Estas preguntas nos recuerdan la necesidad de ser santos para escalar el Monte Sinaí. A la luz de esto, el contenido del Salmo 15 coincide con las obligaciones del pacto establecidas en el Decálogo y el Libro del Pacto:

El que anda en integridad y hace lo recto y habla la verdad en su corazón; no blasfemar con su lengua, ni hacer daño alguno a su prójimo, ni traer autor alguno a su amigo; a sus ojos un hombre vil que es despreciado, pero que honra a los que temen al Señor; que jura por su propio dolor y no cambia; que no gasta su dinero en intereses y no acepta sobornos contra los inocentes. El que hace estas cosas no será movido jamás. (Salmo 15:2-5)

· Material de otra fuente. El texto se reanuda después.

Lemma run_reaches (r : Re.regex) :
  incl (group_bodies r) G ->
  forall s g (k : list ascii -> Re.groups -> option A) res,
    captures_in G g -> Re.run r s g k = Some res -> reaches G r s g k res.
Proof.
  induction r as [c | p | r1 IH1 r2 IH2 | r1 IH1 r2 IH2 | r1 IH1 | r1 IH1 | m r1 IH1];
    intros HG s g k res Hg Hrun; cbn [Re.run] in Hrun; cbn [group_bodies] in HG.
  - destruct s as [| x s']; [discriminate |].
    destruct (Ascii.eqb_spec x c) as [-> | _]; [| discriminate].
    exists [c], s', g. repeat split; try assumption; try reflexivity.
    intros n [H | H]; [exact H | discriminate].
  - destruct s as [| x s']; [discriminate |].
    destruct (p x) eqn:Hp; [| discriminate].
    exists [x], s', g. repeat split; try assumption.
    + exists x. split; [reflexivity | exact Hp].
    + intros n [H | H]; [exact H | discriminate].
  - apply incl_app_inv in HG as [HG1 HG2].
    destruct (IH1 HG1 _ _ _ _ Hg Hrun) as (w1 & s1 & g1 & -> & Hw1 & Hg1 & Hs1 & Hk1).
    destruct (IH2 HG2 _ _ _ _ Hg1 Hk1) as (w2 & s2 & g2 & -> & Hw2 & Hg2 & Hs2 & Hk2).
    exists (w1 ++ w2), s2, g2. rewrite <- app_assoc.
    repeat split; try assumption; try reflexivity.
    + exists w1, w2. repeat split; assumption.
    + intros n Hn. apply Hs2. cbn [always_sets] in Hn.
      destruct Hn as [Hn | Hn].
      * left. apply Hs1. left. exact Hn.
      * apply orb_true_iff in Hn as [Hn | Hn]; [left; apply Hs1 | ]; auto.
  - apply incl_app_inv in HG as [HG1 HG2].
    destruct (Re.run r1 s g k) as [res1 |] eqn:E1.
    + injection Hrun as <-.
      destruct (IH1 HG1 _ _ _ _ Hg E1) as (w & s' & g' & -> & Hw & Hg' & Hs & Hk).
      exists w, s', g'. repeat split; try assumption; try reflexivity.
      * left. exact Hw.
      * intros n Hn. apply Hs. cbn [always_sets] in Hn.
        destruct Hn as [Hn | Hn]; [auto |].
        apply andb_true_iff in Hn as [Hn _]. auto.
    + destruct (IH2 HG2 _ _ _ _ Hg Hrun) as (w & s' & g' & -> & Hw & Hg' & Hs & Hk).
      exists w, s', g'. repeat split; try assumption; try reflexivity.
      * right. exact Hw.
      * intros n Hn. apply Hs. cbn [always_sets] in Hn.
        destruct Hn as [Hn | Hn]; [auto |].
        apply andb_true_iff in Hn as [_ Hn]. auto.
  - revert Hrun Hg. generalize (length s) as n. intros n. revert s g.
    induction n as [| n IHn]; intros s g Hrun Hg.
    + exists [], s, g. repeat split; try assumption; try reflexivity.
      * constructor.
      * intros m [H | H]; [exact H | discriminate].
    + match type of Hrun with
      | match ?run1 with _ => _ end = _ => destruct run1 as [res1 |] eqn:E1
      end.
      * injection Hrun as <-.
        destruct (IH1 HG _ _ _ _ Hg E1) as (w1 & s1 & g1 & -> & Hw1 & Hg1 & Hs1 & Hk1).
        destruct (Nat.ltb (length s1) (length (w1 ++ s1))); [| discriminate].
        destruct (IHn _ _ Hk1 Hg1) as (w2 & s2 & g2 & -> & Hw2 & Hg2 & Hs2 & Hk2).
        exists (w1 ++ w2), s2, g2. rewrite <- app_assoc.
        repeat split; try assumption; try reflexivity.
        -- cbn [lang] in *. constructor; assumption.
        -- intros m [Hm | Hm]; [| discriminate].
           apply Hs2. left. apply Hs1. left. exact Hm.
      * exists [], s, g. repeat split; try assumption; try reflexivity.
        -- constructor.
        -- intros m [H | H]; [exact H | discriminate].
  - destruct (Re.run r1 s g k) as [res1 |] eqn:E1.
    + injection Hrun as <-.
      destruct (IH1 HG _ _ _ _ Hg E1) as (w & s' & g' & -> & Hw & Hg' & Hs & Hk).
      exists w, s', g'. repeat split; try assumption; try reflexivity.
      * right. exact Hw.
      * intros n [Hn | Hn]; [| discriminate]. apply Hs. left. exact Hn.
    + exists [], s, g. repeat split; try assumption; try reflexivity.
      * left. reflexivity.
      * intros n [H | H]; [exact H | discriminate].
  - assert (HG1 : incl (group_bodies r1) G)
      by (intros x Hx; apply HG; right; exact Hx).
    destruct (IH1 HG1 _ _ _ _ Hg Hrun) as (w & s' & g' & -> & Hw & Hg' & Hs & Hk).
    rewrite consumed_app in Hk.
    exists w, s', (Re.set_group m w g'). repeat split; try assumption; try reflexivity.
    + intros n v Hv. unfold Re.set_group in Hv.
      destruct (Nat.eqb_spec n m) as [-> | _].
      * injection Hv as <-. exists r1. split; [apply HG; left; reflexivity | exact Hw].
      * apply Hg'. exact Hv.
    + intros n Hn. unfold Re.set_group.
      destruct (Nat.eqb_spec n m) as [-> | Hne]; [eauto |].
      apply Hs. cbn [always_sets] in Hn. destruct Hn as [Hn | Hn]; [auto |].
      apply orb_true_iff in Hn as [Hn | Hn]; [| auto].
      apply Nat.eqb_eq in Hn. contradiction.
Qed.
End MatcherSound.

Lemma no_groups_captures (G : list (nat * Re.regex)) : captures_in G Re.no_groups.
Proof. intros n w H. discriminate. Qed.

Un pensamiento muy similar ocurre en el Salmo 24, donde el autor también pregunta:

¿Quién subirá al monte del Señor? / ¿Y quién estará en su lugar santo? (verso 3)

Nuevamente, el concepto de «monte santo» está asociado con la presencia de Dios en el santuario. Como en el Salmo 15, aquellos a quienes se les permite escalar la montaña deben mostrar características consistentes con la santidad:

El limpio de manos y puro de corazón / El que no eleva su alma a lo falso / Y no jura con engaño. (Salmo 24:4)

Aunque breve, la respuesta recuerda las obligaciones del pacto del Sinaí, especialmente las instrucciones de Levítico con respecto a la limpieza. La referencia a «manos limpias» y «corazón limpio» enfatiza la importancia de la santidad moral. Es la marca de los que viven en la ciudad santa de Dios.

Este artículo fue adaptado de La Ciudad de Dios y el Propósito de la Creación por T. Desson Alexander.